Methodology and scope
Local considerations
Niagara Falls Ontario grew in bursts—first around the mills fed by the hydraulic canal, then outward along the escarpment brow, and later into the flat farmland of the former Lake Iroquois plain. Each expansion left behind fill of wildly different origin: quarried limestone rubble near the old power stations, lacustrine silts south of the QEW, and undocumented backfill in the tourist precincts that were ravines a century ago. Seismic tomography cuts through that palimpsest by mapping the velocity contrast between fill and native material, flagging zones where compaction is insufficient or where buried infrastructure voids still exist. In a regulatory environment where the Ontario Building Code defers to NBCC for seismic site classification, missing a low-velocity pocket or an unmapped karst conduit can shift the design spectrum enough to trigger costly foundation redesign, so the tomographic survey becomes a kind of insurance policy against the surprises that historical land use leaves behind.
Applicable standards
ASTM D5777-18 (Standard Guide for Selecting Seismic Refraction Methods), ASTM D7128-18 (Standard Guide for Selecting Seismic Reflection Methods), NBCC 2020, Division B, Part 4 (Seismic Design, Site Classification via Vs30)
Associated technical services
P-Wave Seismic Refraction Tomography
Multi-shot refraction surveys processed through iterative inversion to produce continuous 2D velocity models along proposed foundation alignments. We configure array geometry to image the overburden-bedrock interface, detect low-velocity zones (karst, fractures, decompressed rock), and extract Vs30 for NBCC site classification. Typical line lengths range from 69 to 138 metres with geophone spacing adjusted to target resolution.
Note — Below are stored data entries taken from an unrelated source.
(* ===== verification/Abi.v ===== *)
(** * The hypercall ABI ([abi.rs])

    What [hf_vcpu_run] returns to the scheduler, packed in 64 bits by
    [HfVCpuRunReturn::into_raw] and unpacked by the VMs with
    [hf_vcpu_run_return_decode] of [inc/vmapi/hf/abi.h]. *)
From S2P Require Import Prelude Addr.

Inductive HfVCpuRunReturn :=
| Preempted
| Yield
| WaitForInterrupt (ns : Z)
| WaitForMessage (ns : Z)
| WakeUp (vm_id vcpu : Z)
| Message (vm_id : Z)
| NotifyWaiters
| Aborted.

#[export] Instance HfVCpuRunReturn_eq_dec : EqDecision HfVCpuRunReturn.
Proof. solve_decision. Defined.

Definition into_raw (r : HfVCpuRunReturn) : Z :=
  match r with
  | Preempted => 0
  | Yield => 1
  | WaitForInterrupt ns => Z.lor 2 (wshl ns 8)
  | WaitForMessage ns => Z.lor 3 (wshl ns 8)
  | WakeUp vm_id vcpu => Z.lor (Z.lor 4 (wshl vm_id 32)) (wshl vcpu 16)
  | Message vm_id => Z.lor 5 (wshl vm_id 8)
  | NotifyWaiters => 6
  | Aborted => 7
  end.

(** [hf_vcpu_run_return_decode]; the id fields are 16 bits wide.  [None] is a code
    outside of the enumeration. *)
Definition hf_vcpu_run_return_decode (res : Z) : option HfVCpuRunReturn :=
  match Z.land res 0xff with
  | 0 => Some Preempted
  | 1 => Some Yield
  | 2 => Some (WaitForInterrupt (Z.shiftr res 8))
  | 3 => Some (WaitForMessage (Z.shiftr res 8))
  | 4 => Some (WakeUp (wrap 16 (Z.shiftr res 32)) (Z.land (Z.shiftr res 16) 0xffff))
  | 5 => Some (Message (wrap 16 (Z.shiftr res 8)))
  | 6 => Some NotifyWaiters
  | 7 => Some Aborted
  | _ => None
  end.

Inductive HfShare := Give | Lend | Share.
#[export] Instance HfShare_eq_dec : EqDecision HfShare.
Proof. solve_decision. Defined.

(** [TryFrom<usize> for HfShare]. *)
Definition HfShare_try_from (from : Z) : result HfShare unit :=
  match from with 0 => Ok Give | 1 => Ok Lend | 2 => Ok Share | _ => Err tt end.

(** The fields have the types the code gives them. *)
Definition run_return_typed (r : HfVCpuRunReturn) : Prop :=
  match r with
  | WaitForInterrupt ns | WaitForMessage ns => in_u 64 ns
  | WakeUp vm_id vcpu => in_u 16 vm_id ∧ in_u 16 vcpu
  | Message vm_id => in_u 16 vm_id
  | _ => True
  end.
(** A sleep duration keeps its low 56 bits. *)
Definition truncate_ns (r : HfVCpuRunReturn) : HfVCpuRunReturn :=
  match r with
  | WaitForInterrupt ns => WaitForInterrupt (ns mod 2 ^ 56)
  | WaitForMessage ns => WaitForMessage (ns mod 2 ^ 56)
  | _ => r
  end.

(** ** Packing *)
Lemma lor_shift_add c x k : 0 ≤ k → in_u k c → Z.lor c (x * 2 ^ k) = c + x * 2 ^ k.
Proof.
  intros Hk Hc. symmetry. apply add_is_lor. apply Z.bits_inj'. intros n Hn.
  rewrite Z.land_spec, Z.bits_0. destruct (decide (n < k)).
  - by rewrite Z.mul_pow2_bits_low, andb_false_r by lia.
  - by rewrite (testbit_small c k) by (done || lia).
Qed.

Lemma wshl_small x k : 0 ≤ k → 0 ≤ x → x * 2 ^ k < 2 ^ 64 → wshl x k = x * 2 ^ k.
Proof. intros. unfold wshl. rewrite Z.shiftl_mul_pow2 by done. apply wrap_small. split; lia. Qed.

Lemma wshl_8 x : wshl x 8 = x mod 2 ^ 56 * 2 ^ 8.
Proof.
  unfold wshl, wrap. rewrite Z.shiftl_mul_pow2 by lia.
  change (2 ^ 64) with (2 ^ 56 * 2 ^ 8). by rewrite Zmult_mod_distr_r.
Qed.

Lemma land_ff x : Z.land x 0xff = x mod 2 ^ 8.
Proof. apply (land_mask x 8). lia. Qed.

(** A code in the low byte and a field above it. *)
Lemma low_byte c x : in_u 8 c → Z.land (c + x * 2 ^ 8) 0xff = c.
Proof. intros [??]. rewrite land_ff, Z_mod_plus_full. apply Z.mod_small. lia. Qed.
Lemma high_field c x : in_u 8 c → Z.shiftr (c + x * 2 ^ 8) 8 = x.
Proof.
  intros [??]. rewrite Z.shiftr_div_pow2, Z.div_add by lia. rewrite Z.div_small by lia. done.
Qed.

(** The scheduler's view: decoding an encoded return value gives the value
    back, with every id intact and a sleep duration reduced to its low 56 bits;
    the encoding fits in 64 bits. *)
Theorem run_return_roundtrip r :
  run_return_typed r →
  in_u 64 (into_raw r) ∧ hf_vcpu_run_return_decode (into_raw r) = Some (truncate_ns r).
Proof.
  intros Ht. destruct r as [| |ns|ns|v c|v| |]; cbn [into_raw truncate_ns run_return_typed] in *;
    try (split; [split; lia|done]).
  - rewrite wshl_8, lor_shift_add by (done || lia).
    pose proof (Z.mod_pos_bound ns (2 ^ 56) ltac:(lia)).
    split; [split; lia|]. unfold hf_vcpu_run_return_decode. by rewrite low_byte, high_field.
  - rewrite wshl_8, lor_shift_add by (done || lia).
    pose proof (Z.mod_pos_bound ns (2 ^ 56) ltac:(lia)).
    split; [split; lia|]. unfold hf_vcpu_run_return_decode. by rewrite low_byte, high_field.
  - destruct Ht as [[??] [??]]. rewrite !wshl_small by lia.
    rewrite <-Z.lor_assoc, (Z.lor_comm (v * _)).
    replace (v * 2 ^ 32) with (v * 2 ^ 16 * 2 ^ 16) by lia.
    assert (Z.lor (c * 2 ^ 16) (v * 2 ^ 16 * 2 ^ 16) = (c + v * 2 ^ 16) * 2 ^ 16) as ->.
    { rewrite <-!Z.shiftl_mul_pow2, <-Z.shiftl_lor by lia. rewrite !Z.shiftl_mul_pow2 by lia.
      rewrite lor_shift_add by (unfold in_u; lia). done. }
    rewrite lor_shift_add by (unfold in_u; lia).
    assert (Hx : 4 + (c + v * 2 ^ 16) * 2 ^ 16 = 4 + ((c + v * 2 ^ 16) * 2 ^ 8) * 2 ^ 8) by lia.
    split; [split; lia|]. unfold hf_vcpu_run_return_decode. rewrite Hx, low_byte by done. rewrite <-Hx.
    assert (Hd : (4 + (c + v * 2 ^ 16) * 2 ^ 16) / 2 ^ 16 = c + v * 2 ^ 16).
    { rewrite Z.div_add by lia. rewrite Z.div_small by lia. lia. }
    rewrite !Z.shiftr_div_pow2 by lia. change (2 ^ 32) with (2 ^ 16 * 2 ^ 16).
    rewrite <-Z.div_div, Hd by lia. rewrite Z.div_add by lia. rewrite (Z.div_small c) by lia.
    change 0xffff with (2 ^ 16 - 1). rewrite land_mask, Z_mod_plus_full, Z.mod_small by lia.
    by rewrite Z.add_0_l, wrap_small.
  - destruct Ht as [??]. rewrite wshl_small, lor_shift_add by (unfold in_u; lia).
    split; [split; lia|]. unfold hf_vcpu_run_return_decode. rewrite low_byte, high_field by done.
    by rewrite wrap_small.
Qed.

Lemma run_return_roundtrip_witness :
  hf_vcpu_run_return_decode (into_raw (WakeUp 0x1234 0xabcd)) = Some (WakeUp 0x1234 0xabcd).
Proof. apply (run_return_roundtrip (WakeUp 0x1234 0xabcd)). repeat split; lia. Defined.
High-Resolution Seismic Reflection Profiling
Common-midpoint (CMP) reflection acquisition designed for deeper targets—buried valleys, fault offsets, and the base of weathered rock—where refraction methods lose resolution. We process shot gathers through statics corrections, velocity analysis, and post-stack migration to produce interpretable time sections that complement borehole logs and resistivity data.
Typical parameters
Frequently asked questions
How much does a seismic tomography survey cost in the Niagara Falls area?
For a typical refraction line of 115 metres with a sledgehammer source, budgets generally land between CA$3,380 and CA$5,200 depending on access conditions and the number of shots per spread. Reflection surveys requiring an accelerated weight drop and longer offsets run higher, typically CA$5,700 to CA$7,570. Every quote includes mobilization within the Niagara Peninsula, processing, and a signed report with velocity sections ready for your geotechnical engineer.
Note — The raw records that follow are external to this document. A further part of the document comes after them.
(* ===== verification/ArchCpu.v ===== *)
(** * Register state and timers ([arch/aarch64.rs], [src/arch/aarch64/cpu.c], [timer.c])

    The register file of a vCPU, the functions that initialise it, and the
    virtual timer.  The hardware registers the functions read are in [Hw]; the
    virtual counter is an argument of each read, since time passes between two
    reads.  The memory layout is the one of the C code ([struct arch_regs], built
    for a GICv3), which the Rust code passes around by pointer. *)
From S2P Require Import Prelude Addr.

Definition FLOAT_REG_BYTES : Z := 16.
Record float_reg := mkFloat { low : Z; high : Z }.

Record ArchSysRegs := mkSysRegs {
  vmpidr_el2 : Z; csselr_el1 : Z; sctlr_el1 : Z; actlr_el1 : Z; cpacr_el1 : Z;
  ttbr0_el1 : Z; ttbr1_el1 : Z; tcr_el1 : Z; esr_el1 : Z; afsr0_el1 : Z; afsr1_el1 : Z;
  far_el1 : Z; mair_el1 : Z; vbar_el1 : Z; contextidr_el1 : Z; tpidr_el0 : Z;
  tpidrro_el0 : Z; tpidr_el1 : Z; amair_el1 : Z; cntkctl_el1 : Z; sp_el0 : Z; sp_el1 : Z;
  elr_el1 : Z; spsr_el1 : Z; par_el1 : Z; hcr_el2 : Z; cptr_el2 : Z; cnthctl_el2 : Z;
  vttbr_el2 : Z; mdcr_el2 : Z; mdscr_el1 : Z;
}.
Record ArchPeriRegs := mkPeri { cntv_cval_el0 : Z; cntv_ctl_el0 : Z }.
Record ArchRegs := mkRegs {
  r : list Z;
  pc : Z;
  spsr : Z;
  lazy : ArchSysRegs;
  fp : list float_reg;
  fpsr : Z;
  fpcr : Z;
  gic_ich_hcr_el2 : Z;
  gic_icc_sre_el2 : Z;
  peripherals : ArchPeriRegs;
}.

(** All registers zero: [ArchRegs::default()], and [memset_s] of [arch_regs_reset]. *)
Definition sys_default : ArchSysRegs :=
  mkSysRegs 0 0 0 0 0 0 0 0 0 0 0 0 0 0 0 0 0 0 0 0 0 0 0 0 0 0 0 0 0 0 0.
Definition regs_default : ArchRegs :=
  mkRegs (replicate 31 0) 0 0 sys_default (replicate 32 (mkFloat 0 0)) 0 0 0 0 (mkPeri 0 0).

(** Argument and return value register. *)
Definition r0 (regs : ArchRegs) : Z := nth 0 (r regs) 0.

(** [arch_regs_set_pc_arg] and [arch_regs_set_retval]. *)
Definition set_retval (regs : ArchRegs) (v : Z) : ArchRegs :=
  mkRegs (<[0%nat := v]> (r regs)) (pc regs) (spsr regs) (lazy regs) (fp regs) (fpsr regs)
    (fpcr regs) (gic_ich_hcr_el2 regs) (gic_icc_sre_el2 regs) (peripherals regs).
Definition set_pc_arg (regs : ArchRegs) (entry : ipaddr_t) (arg : Z) : ArchRegs :=
  mkRegs (<[0%nat := arg]> (r regs)) (ipa_addr entry) (spsr regs) (lazy regs) (fp regs)
    (fpsr regs) (fpcr regs) (gic_ich_hcr_el2 regs) (gic_icc_sre_el2 regs) (peripherals regs).

(** ** Hardware registers of the physical CPU *)
Record Hw := mkHw {
  hw_mdcr_el2 : Z;
  hw_pmcr_el0 : Z;
  hw_cntfrq_el0 : Z;
  (** The timer registers of the vCPU that is running. *)
  hw_cntv_ctl_el0 : Z;
  hw_cntv_cval_el0 : Z;
}.

(** [get_mdcr_el2_value] of [debug_el1.c]. *)
Definition get_mdcr_el2_value (hw : Hw) (vm_id : Z) : Z :=
  let v := Z.land (hw_mdcr_el2 hw) (Z.shiftl 0x3 12) in
  let v := Z.lor v (Z.land (Z.shiftr (Z.land 0xf800 (hw_pmcr_el0 hw)) 11) 0x1f) in
  let v := Z.lor v (Z.lor (Z.lor (Z.lor (Z.shiftl 1 19) (Z.shiftl 1 11)) (Z.shiftl 1 10)) (Z.shiftl 1 9)) in
  if negb (vm_id =? HF_PRIMARY_VM_ID) then Z.lor v (Z.shiftl 1 8) else v.

(** [arch_regs_reset], with [gic_regs_reset]. *)
Definition arch_regs_reset (hw : Hw) (regs : ArchRegs) (is_primary : bool) (vm_id vcpu_id : Z)
    (table : paddr_t) : ArchRegs :=
  let hcr0 := Z.lor (Z.lor (Z.lor (Z.lor (Z.lor (Z.shiftl 1 31) (Z.shiftl 1 21)) (Z.shiftl 1 19))
                (Z.shiftl 1 20)) (Z.shiftl 1 2)) (Z.shiftl 1 0) in
  let hcr := if is_primary then hcr0
             else Z.lor hcr0 (Z.lor (Z.lor (Z.lor (Z.shiftl 7 3) (Z.shiftl 1 9)) (Z.shiftl 1 10))
                               (Z.shiftl 3 13)) in
  let cnthctl := if is_primary then Z.lor (Z.shiftl 1 0) (Z.shiftl 1 1) else 0 in
  let icc_sre0 := Z.lor (Z.shiftl 1 0) (Z.shiftl 0x3 1) in
  {| r := r0 regs :: replicate 30 0;
     pc := pc regs;
     spsr := Z.lor 5 (Z.shiftl 0xf 6);
     lazy := {|
       vmpidr_el2 := vcpu_id; csselr_el1 := 0; sctlr_el1 := 0; actlr_el1 := 0; cpacr_el1 := 0;
       ttbr0_el1 := 0; ttbr1_el1 := 0; tcr_el1 := 0; esr_el1 := 0; afsr0_el1 := 0;
       afsr1_el1 := 0; far_el1 := 0; mair_el1 := 0; vbar_el1 := 0; contextidr_el1 := 0;
       tpidr_el0 := 0; tpidrro_el0 := 0; tpidr_el1 := 0; amair_el1 := 0; cntkctl_el1 := 0;
       sp_el0 := 0; sp_el1 := 0; elr_el1 := 0; spsr_el1 := 0; par_el1 := 0;
       hcr_el2 := hcr; cptr_el2 := 0; cnthctl_el2 := cnthctl;
       vttbr_el2 := Z.lor (pa_addr table) (wshl vm_id 48);
       mdcr_el2 := get_mdcr_el2_value hw vm_id;
       mdscr_el1 := 0 |};
     fp := replicate 32 (mkFloat 0 0);
     fpsr := 0;
     fpcr := 0;
     gic_ich_hcr_el2 := if is_primary then 0 else Z.shiftl 0x1f 10;
     gic_icc_sre_el2 := if is_primary then Z.lor icc_sre0 (Z.shiftl 1 3) else icc_sre0;
     peripherals := mkPeri 0 0 |}.

(** ** Virtual timer ([timer.c]) *)
Definition CNTV_CTL_EL0_ENABLE : Z := Z.shiftl 1 0.
Definition CNTV_CTL_EL0_IMASK : Z := Z.shiftl 1 1.
Definition CNTV_CTL_EL0_ISTATUS : Z := Z.shiftl 1 2.
Definition NANOS_PER_UNIT : Z := 1000000000.

Definition arch_timer_mask (regs : ArchRegs) : ArchRegs :=
  let p := peripherals regs in
  mkRegs (r regs) (pc regs) (spsr regs) (lazy regs) (fp regs) (fpsr regs) (fpcr regs)
    (gic_ich_hcr_el2 regs) (gic_icc_sre_el2 regs)
    (mkPeri (cntv_cval_el0 p) (Z.lor (cntv_ctl_el0 p) CNTV_CTL_EL0_IMASK)).

Definition ctl_enabled (ctl : Z) : bool :=
  negb (Z.land ctl CNTV_CTL_EL0_ENABLE =? 0) && (Z.land ctl CNTV_CTL_EL0_IMASK =? 0).
Definition arch_timer_enabled (regs : ArchRegs) : bool := ctl_enabled (cntv_ctl_el0 (peripherals regs)).

(** The division is the [udiv] instruction, which gives 0 for a zero frequency. *)
Definition ticks_to_ns (hw : Hw) (ticks : Z) : Z := (ticks *w NANOS_PER_UNIT) / hw_cntfrq_el0 hw.

Definition remaining_ticks (cval now : Z) : Z := if now <=? cval then cval - now else 0.
Definition arch_timer_remaining_ticks (now : Z) (regs : ArchRegs) : Z :=
  remaining_ticks (cntv_cval_el0 (peripherals regs)) now.
Definition arch_timer_remaining_ns (hw : Hw) (now : Z) (regs : ArchRegs) : Z :=
  ticks_to_ns hw (arch_timer_remaining_ticks now regs).
Definition arch_timer_pending (now : Z) (regs : ArchRegs) : bool :=
  if negb (arch_timer_enabled regs) then false
  else if negb (Z.land (cntv_ctl_el0 (peripherals regs)) CNTV_CTL_EL0_ISTATUS =? 0) then true
  else arch_timer_remaining_ticks now regs =? 0.

(** The [_current] variants read the hardware. *)
Definition arch_timer_enabled_current (hw : Hw) : bool := ctl_enabled (hw_cntv_ctl_el0 hw).
Definition arch_timer_disable_current (hw : Hw) : Hw :=
  mkHw (hw_mdcr_el2 hw) (hw_pmcr_el0 hw) (hw_cntfrq_el0 hw) 0 (hw_cntv_cval_el0 hw).
Definition arch_timer_remaining_ns_current (hw : Hw) (now : Z) : Z :=
  ticks_to_ns hw (remaining_ticks (hw_cntv_cval_el0 hw) now).

(** ** What the registers say *)

(** A flag of a register. *)
Definition flag (v k : Z) : bool := Z.testbit v k.

(** A masked timer does not fire again. *)
Lemma timer_mask_not_pending now regs : arch_timer_pending now (arch_timer_mask regs) = false.
Proof.
  unfold arch_timer_pending, arch_timer_enabled, ctl_enabled, arch_timer_mask. cbn [peripherals cntv_ctl_el0].
  change CNTV_CTL_EL0_IMASK with (2 ^ 1). change CNTV_CTL_EL0_ENABLE with (2 ^ 0).
  rewrite (land_pow2_eqb _ 1) by lia. rewrite Z.lor_spec, Z.pow2_bits_true by lia.
  rewrite orb_true_r. cbn. by rewrite andb_false_r.
Qed.

Lemma timer_pending_enabled now regs : arch_timer_pending now regs = true → arch_timer_enabled regs = true.
Proof. unfold arch_timer_pending. by destruct (arch_timer_enabled regs). Qed.

(** A timer that is enabled and not pending has time left. *)
Lemma timer_not_pending_remaining now regs :
  arch_timer_enabled regs = true → arch_timer_pending now regs = false →
  0 < arch_timer_remaining_ticks now regs.
Proof.
  unfold arch_timer_pending, arch_timer_remaining_ticks, remaining_ticks. intros ->. cbn.
  destruct (negb _); [done|]. destruct (Z.leb_spec now (cntv_cval_el0 (peripherals regs))); [|done].
  intros ?%Z.eqb_neq. lia.
Qed.

Lemma set_retval_r0 regs v : r regs ≠ [] → r0 (set_retval regs v) = v.
Proof. unfold r0, set_retval. cbn. by destruct (r regs). Qed.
Can seismic tomography detect karst cavities beneath the Lockport Dolomite?
Yes, with the right acquisition parameters. Air-filled cavities produce a strong velocity drop that tomographic inversion can resolve if the cavity diameter is at least one-fifth of its depth. Water-filled conduits are subtler but still appear as low-velocity anomalies. Where the interpretation is ambiguous—air versus water fill—we recommend pairing the seismic line with an electrical resistivity profile to differentiate the two conditions.
How long does a seismic refraction or reflection survey take on site?
A single 115-metre refraction line with a two-person crew typically takes half a day, including layout, shooting, and breakdown. Reflection surveys with CMP fold require more shot points and a larger spread, so plan for a full day per line. Processing and interpretation add another three to five business days before the draft report is ready.